ConnexionOPINION

Connexion: When scam victims get the blame

By Joachim Ng

Are you in the habit of victim blaming, that is, blaming the victim if he or she falls into the hands of a cheat? The victims are often blamed, and lately, even the elderly with aging brains have been chided for being naïve.

Ipoh, the headquarters for many scams, played host last month to a range of speakers who told newspaper reporters covering the events that the lack of awareness in crime prevention was shocking. Victims were blamed for being ignorant, naïve, and vulnerable.

Speakers offered the usual advice which you would have also heard from the police spokespersons at their regular news briefings: Don’t believe any scammer who tells you that you are in trouble with the law and must pay up to avoid going to jail. It is not in the police standard operating procedures to call you for money.

This advice has been trotted out month after month since well before the Covid pandemic started, but it has not reduced the number of jail-threat scam victims. Police still call it the Macao Scam—a riddle of sorts, as it doesn’t happen in Macao but here in Malaysia.

Why does advice to the elderly fail? Because it is victim blaming. Neither the police nor these victim-blamers want to concede the fact that any older folk who receive scam calls stand little chance of escaping the trap. It is because the relationship between a scammer and the intended victim is highly unequal, similar to the relationship between a lizard and a sleeping mosquito. The mosquito will be eaten, unless the lizard is chased away.

This is where the crime-prevention authorities are failing our grannies and grandpas. At their age, they are like sleeping mosquitoes as their brain speed has slowed. Scammers, on the other hand, are trained to snare their victims. 

You can’t teach a 70-year-old how to avoid being knocked out by a prized fighter. “Grandma, when the scammer throws a punch at your tummy, block it with your left hand. When he tries punching your head, duck and sidestep.” This kind of advice is simply a waste of time. And in that time, the scammers are snaring more and more victims.

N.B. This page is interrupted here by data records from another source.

(** C40: what is generated the intake accepts: for a known profile and an end date
    whose days are in the calendar the generator returns, and when the reader reads
    back the instants of the rows, the text normalizes without an error into a
    shift for every row, of the worker and the minutes that were drawn, and a tip
    for every row, of exactly the cents that were drawn; their sum is the total the
    generator announces, and every amount and length is in its range. *)
Theorem generated_csv_reads_back days endDate seed profile unmapped now_ end_ tz :
  noonUtc (nullish endDate (slice_to (toISOString (now_ - 86400000)) 10)) = Some end_ ->
  In profile ["default"; "history"; "live"] ->
  (forall k, Z.of_nat k < safe_days days -> Calendar.in_calendar (end_ - Z.of_nat k * 86400000)) ->
  exists g, generateDemoCsv days endDate seed profile unmapped now_ = Ok g /\ Forall row_ok (g_rows g) /\
    sumZ dr_tipCents (g_rows g) = meta_usdcCents (g_meta g) + meta_payrollCents (g_meta g) /\
    (Forall instants_read (g_rows g) ->
     exists n, normalizeCsv (g_csv g) tz = Ok n /\ nr_errors n = [] /\
       map ns_externalWorkerId (nr_shifts n) = map (fun r => dw_id (dr_worker r)) (g_rows g) /\
       map ns_workedMinutes (nr_shifts n) = map dr_minutes (g_rows g) /\
       map nt_grossAmountUsdCents (nr_tips n) = map (fun r => num_of_Z (dr_tipCents r)) (g_rows g) /\
       length (nr_shifts n) = meta_shiftCount (g_meta g)).
Proof.
  intros He Hp Hc. unfold generateDemoCsv. rewrite He.
  assert (includes ["default"; "history"; "live"] profile = true) as -> by (by apply includes_In). cbn [negb].
  set (st := seed_state _).
  assert (Forall (fun w => In w all_workers) (demo_workers profile unmapped)) as Hw.
  { apply List.Forall_forall. intros w Hw. cbn in Hp.
    destruct Hp as [<-|[<-|[<-|[]]]]; destruct unmapped; vm_compute in Hw |- *; tauto. }
  assert (0 < safe_days days) as Hs by (unfold safe_days; lia).
  destruct (all_rows_ok profile _ end_ (Z.to_nat (safe_days days)) st Hw) as (rows & -> & Hok & Hlen).
  { intros k Hk. apply Hc. lia. }
  cbn [rbind]. eexists. split; [reflexivity|]. cbn [g_rows g_meta g_csv meta_usdcCents meta_payrollCents meta_shiftCount].
  split; [exact Hok|]. split; [symmetry; apply sumZ_split|]. intros Hin.
  destruct (rows_read tz rows Hok Hin) as (Ha & Hrej & Hm & Ht). set (lines := map _ rows) in *.
  assert (lines <> []) as Hne.
  { unfold lines. intros E. apply map_eq_nil in E as ->. cbn in Hlen.
    assert (length (demo_workers profile unmapped) <> 0)%nat by (unfold demo_workers; rewrite length_app, length_map;
      destruct (profile ==? "live"); cbn; lia). nia. }
  destruct (normalizeCsv_partitions (join NEWLINE (join "," CSV_EVIDENCE_HEADERS :: lines) +:+ NEWLINE) tz
              (join "," CSV_EVIDENCE_HEADERS) lines) as (n & En & HS & HT & HE & _).
  - apply csv_lines_join. constructor; [split; [vm_compute; reflexivity|vm_compute; done]|].
    apply List.Forall_forall. intros l Hl. apply in_map_iff in Hl as (r & <- & Hr). rewrite List.Forall_forall in Hok.
    split; [apply join_line, row_fields_csv; auto|]. by unfold row_fields.
  - exact Hne.
  - change (splitCsvLine (join "," CSV_EVIDENCE_HEADERS)) with CSV_EVIDENCE_HEADERS in HS, HT, HE. rewrite Ha in HS, HT.
    exists n. split; [exact En|]. split; [by apply (map_eq_nil fst); rewrite HE|].
    rewrite HS, HT. split_and!; [by rewrite !map_map|exact Hm|exact Ht|by rewrite !length_map].
Qed.
End reads.

(** A schema that reads what [toISOString] prints. *)
Definition iso_schema : RowSchema := {|
  isoDatetime s :=
    let part from n := digits_value (slice_to (slice_from s from) n) in
    (fun midnight => midnight + part 11%nat 2%nat * 3600000 + part 14%nat 2%nat * 60000 + part 17%nat 2%nat * 1000
                     + part 20%nat 3%nat) <$> parseDate (slice_to s 10);
  issueMessage _ _ := "Invalid input"
|}.
#[local] Existing Instance iso_schema.

Definition reads_instants (r : DemoRow) : bool :=
  bool_decide (isoDatetime (toISOString (dr_start r)) = Some (dr_start r)) &&
  bool_decide (isoDatetime (toISOString (dr_start r + dr_minutes r * 60000)) = Some (dr_start r + dr_minutes r * 60000)).

Lemma reads_instants_sound r : reads_instants r = true -> instants_read r.
Proof.
  unfold reads_instants. intros H. apply andb_true_iff in H as [H1 H2].
  split; [exact (bool_decide_eq_true_1 _ H1)|exact (bool_decide_eq_true_1 _ H2)].
Qed.

(** Two days of a rehearsal with a worker nobody has mapped. *)
Definition generated_ok (x : result Generated) : bool :=
  match x with Ok g => forallb reads_instants (g_rows g) && (meta_shiftCount (g_meta g) =? 8)%nat | Err _ => false end.
Lemma rehearsal_ok :
  generated_ok (generateDemoCsv (Some 2) (Some "2026-08-17") "serveproof-demo" "default" true 0) = true.
Proof. vm_compute. reflexivity. Qed.
Lemma rehearsal_rows g :
  generated_ok (Ok g) = true -> Forall instants_read (g_rows g) /\ meta_shiftCount (g_meta g) = 8%nat.
Proof.
  cbn. intros H. apply andb_true_iff in H as [Hr Hc]. split; [|by apply Nat.eqb_eq].
  apply List.Forall_forall. intros r Hin. rewrite forallb_forall in Hr. by apply reads_instants_sound, Hr.
Qed.

Lemma rehearsal_days k : Z.of_nat k < safe_days (Some 2) -> Calendar.in_calendar (1786968000000 - Z.of_nat k * 86400000).
Proof.
  intros Hk. assert (k = 0 \/ k = 1)%nat as [->| ->] by (change (safe_days (Some 2)) with 2 in Hk; lia);
    vm_compute; split; congruence.
Qed.

Lemma generated_csv_reads_back_witness :
  exists g n, generateDemoCsv (Some 2) (Some "2026-08-17") "serveproof-demo" "default" true 0 = Ok g /\
    normalizeCsv (g_csv g) "UTC" = Ok n /\ nr_errors n = [] /\ length (nr_shifts n) = 8%nat /\
    map nt_grossAmountUsdCents (nr_tips n) = map (fun r => num_of_Z (dr_tipCents r)) (g_rows g).
Proof.
  assert (noonUtc "2026-08-17" = Some 1786968000000) as He by (vm_compute; reflexivity).
  destruct (generated_csv_reads_back (Some 2) (Some "2026-08-17") "serveproof-demo" "default" true 0 1786968000000 "UTC"
              He (or_introl eq_refl) rehearsal_days) as (g & Eg & _ & _ & Hn).
  pose proof rehearsal_ok as Hok. rewrite Eg in Hok. destruct (rehearsal_rows g Hok) as [Hr Hc]. destruct (Hn Hr) as (n & En & Hne & _ & _ & Ht & Hl).
  exists g, n. split; [exact Eg|]. split; [exact En|]. split; [exact Hne|]. split; [|exact Ht].
  rewrite Hl. exact Hc.
Defined.
End DemoCsv.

During the last three months of 2020, scammers fleeced almost RM10 million from just six victims. These were the mighty big cases highlighted by the press. One of them was a 66-year-old retired teacher who had to borrow from relatives and friends to pay an exorbitant amount of RM1.8 million to stay out of jail for alleged money laundering. That’s a punch to the tummy of grandma.

Sometimes you get a death blow to the head. A 72-year-old granny lost her entire inheritance fortune of RM4.3 million when a scammer told her that the bank account in which she kept the money was under investigation and she was advised to transfer all the money to a new account in the same bank. Two months later, all that was left was RM14,000.

The problem with victim-blamers is that they ignore the law—not the law as stated in our Penal Code but the law of averages. Every salesman knows that by the law of averages if he makes 100 cold calls, he will achieve a 5% success rate. This means five people become prospects willing to buy.

The scammers know the law of averages very well, and they know that most people have taken note of the police advisory. So a syndicate will call 1,000 people a month. All they need is 50 victims.

These victims need society’s protection, but who exactly can protect them? The banks. Yes, the banks. They can stop this Macao Scam that should rightfully be called the Jail-Threat Scam.

You very rarely hear about such scams in Singapore. That’s because Singapore banks have a strong sense of social responsibility towards the community, especially towards the elderly. In Singapore if you transfer money repeatedly to a stranger account or bunch of stranger accounts, your transfers will trigger an artificial intelligence (AI) device to investigate. 

If some evidence is discovered that a scammer is at work, the victim will get a call—this time from a real bank officer who is trained in counselling. The officer will coax the victim into revealing everything. Within hours, the police will be hammering at the scammer’s door. 

In Malaysia, nobody has urged the banks to install AIs to stop the Macao Scam. The MPs don’t bother as they are busy with politics, and the banks will claim that they have done their bit for the elderly by painting some old folks homes. 

Never mind if granny is scammed of all her life savings. That’s her problem for being naïve. When will somebody tell the banks in Malaysia that unless they get involved in crime prevention, they are primarily self-serving institutions?

The other institution that can help stop this Macao Scam is the telco industry. But all the telco players are hands-off in not caring who makes what call masquerading as police officers, bank officers, postal officers, and tax officers. A scammer identifying himself as a police sergeant calls an elderly on his/her phone—is that itself not a serious crime? So what are the telcos doing to stop this? They don’t have surveillance AI?